More wintry weather expected in Summit County |

More wintry weather expected in Summit County

summit daily news
Special to the Daily/A-Basin-Kimberly Trembearth

SUMMIT COUNTY – Sunday night’s blast of wintry weather gave a boost to snowmaking efforts at local ski areas, with snow guns going full force at all the resorts as temperatures dipped to below zero Monday morning.

Arapahoe Basin reported 1.5 inches of snow Monday morning and 3 inches in the past three days. The ski area is blowing snow on the upper mountain in hopes of opening some top-to-bottom runs in the next few weeks. Loveland will most likely open up Chair 6 later this week. Both ski areas are reporting an 18-inch mid-mountain base.

Monday’s low of minus one degree was a full 21 degrees lower than the average daily low temperature for October at the National Weather Service site in Dillon.

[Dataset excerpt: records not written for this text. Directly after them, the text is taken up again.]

(** The wrapper runs the wrapped function on the remaining keyword
    arguments and, on a figure, goes through its plan. *)
Lemma wrapper_on_figure args kwargs tf id :
  func args (func_kwargs kwargs) = (tf, inr (PyFig id)) →
  ∃ post r,
    decorated args kwargs = (tf ++ post, r) ∧
    follows (post, r) (plan id kwargs)
      (λ v, v = PyFig id ∧ resize_ok (opt_size_kwargs kwargs)).
Proof.
  intros Hf. unfold wrapper. cbv zeta.
  rewrite !kwargs_get_delete by done.
  unfold func_kwargs in Hf. rewrite Hf. unfold bind at 1. cbn [is_None].
  match goal with |- context [let '(t', r) := ?K in _] =>
    destruct K as [post r] eqn:E end.
  exists post, r. split; [done|]. rewrite <- E. clear E Hf.
  fold (opt_title kwargs) (opt_size_kwargs kwargs) (opt_savefig kwargs)
    (opt_tight_layout kwargs) (opt_show kwargs).
  unfold plan.
  apply follows_bind with (Q1 := λ _, True).
  { apply follows_if; intros _;
      [apply (follows_fig_call id "suptitle"
                (λ f, Fig_suptitle f (opt_title kwargs)))
      | by apply follows_ret]. }
  intros _ _.
  apply follows_bind with (Q1 := λ _, resize_ok (opt_size_kwargs kwargs));
    [apply follows_resize|].
  intros _ Hsize.
  apply follows_bind with (Q1 := λ _, True).
  { apply follows_if; intros _;
      [apply (follows_fig_call id "savefig"
                (λ f, Fig_savefig f (opt_savefig kwargs)))
      | by apply follows_ret]. }
  intros _ _.
  apply follows_bind with (Q1 := λ _, True).
  { apply follows_if; intros _;
      [apply (follows_fig_call id "tight_layout" Fig_tight_layout)
      | by apply follows_ret]. }
  intros _ _.
  apply follows_bind with (Q1 := λ _, True).
  { apply follows_if; intros _; [|by apply follows_ret].
    apply (follows_bind _ _ [Import "matplotlib.pyplot"]
             [Plt_show ImportedPyplot] (λ _, True)); [apply follows_do|].
    intros _ _. apply follows_do. }
  intros _ _. by apply follows_ret.
Qed.

(** What every statement below starts from: the calls after those of the
    wrapped function are an initial part of the plan, and all of it when
    the wrapper returns. *)
Lemma wrapper_post args kwargs tf id :
  func args (func_kwargs kwargs) = (tf, inr (PyFig id)) →
  ∃ post,
    trace (decorated args kwargs) = tf ++ post ∧
    post `prefix_of` plan id kwargs ∧
    (returns (decorated args kwargs) →
     post = plan id kwargs ∧
     outcome (decorated args kwargs) = inr (PyFig id) ∧
     resize_ok (opt_size_kwargs kwargs)).
Proof.
  intros Hf. destruct (wrapper_on_figure _ _ _ _ Hf) as (post & r & E & F).
  exists post. rewrite E. destruct F as [Hpre Hret]. cbn in Hpre, Hret.
  split; [done|]. split; [done|]. intros [v Hv]. cbn in Hv.
  destruct (Hret v Hv) as (-> & -> & Hsize). by subst r.
Qed.

End WrapperFacts.

(** *** The plan *)

Lemma count_prefix P (l1 l2 : list call) :
  l1 `prefix_of` l2 → (count P l1 ≤ count P l2)%nat.
Proof.
  intros [k ->]. unfold count. rewrite List.filter_app, length_app. lia.
Qed.

Lemma filter_prefix P (l1 l2 : list call) :
  l1 `prefix_of` l2 → List.filter P l1 `prefix_of` List.filter P l2.
Proof. intros [k ->]. rewrite List.filter_app. by apply prefix_app_r. Qed.

Lemma actions_prefix (l1 l2 : list call) :
  l1 `prefix_of` l2 → actions l1 `prefix_of` actions l2.
Proof.
  intros [k ->]. unfold actions. rewrite omap_app. by apply prefix_app_r.
Qed.

Lemma resize_calls_cases id size_kwargs :
  (size_kwargs = PyNone ∧ resize_calls id size_kwargs = []) ∨
  (is_None size_kwargs = false ∧
   ∃ w h kw, resize_calls id size_kwargs =
             [Fig_set_size_inches (FigObj id) w h kw]).
Proof. destruct size_kwargs; cbn; eauto 8. Qed.

Lemma filter_show_plan id kwargs :
  List.filter is_show (plan id kwargs) =
  if py_truthy (opt_show kwargs) then [Plt_show ImportedPyplot] else [].
Proof.
  unfold plan. rewrite !List.filter_app.
  destruct (resize_calls_cases id (opt_size_kwargs kwargs))
    as [[_ ->]|[_ (w & h & kw & ->)]];
    destruct (negb (is_None (opt_title kwargs))),
      (py_truthy (opt_savefig kwargs)),
      (py_truthy (opt_tight_layout kwargs)),
      (py_truthy (opt_show kwargs)); reflexivity.
Qed.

The forecast for the next few days calls for more of the same, with another cold storm slated to drop in from the Pacific Northwest this evening. Early season storms are notoriously tricky to forecast, but if the cold front stays on track, more than a foot of snow could fall at the higher elevations by Wednesday.

After a warmup Monday afternoon and this morning, skies should once again turn snowy by mid-week, with sub-freezing low temperatures expected the rest of the week.

Snowy October weather is in line with the seasonal outlook dished up

a few weeks ago by Boulder-based weather expert Klaus Wolter. An

El Nino weather pattern, with warmer-than-average sea surface temperatures across parts of the Pacific, can drive the early season storm track right into Colorado, Wolter said.

Looking back at the historic record, Wolter said El Nino years more often than not coincide with enhanced precipitation in the fall and early winter.

Looking farther into the winter, the outlook is less certain. Wolter said that, in general, the seasonal phenomenon has a more marked effect on the San Juan Mountains of southwest Colorado. In the central and northern part of the state, it’s harder to discern the effects. For the winter, Wolter said odds are about even for a normal snowfall year.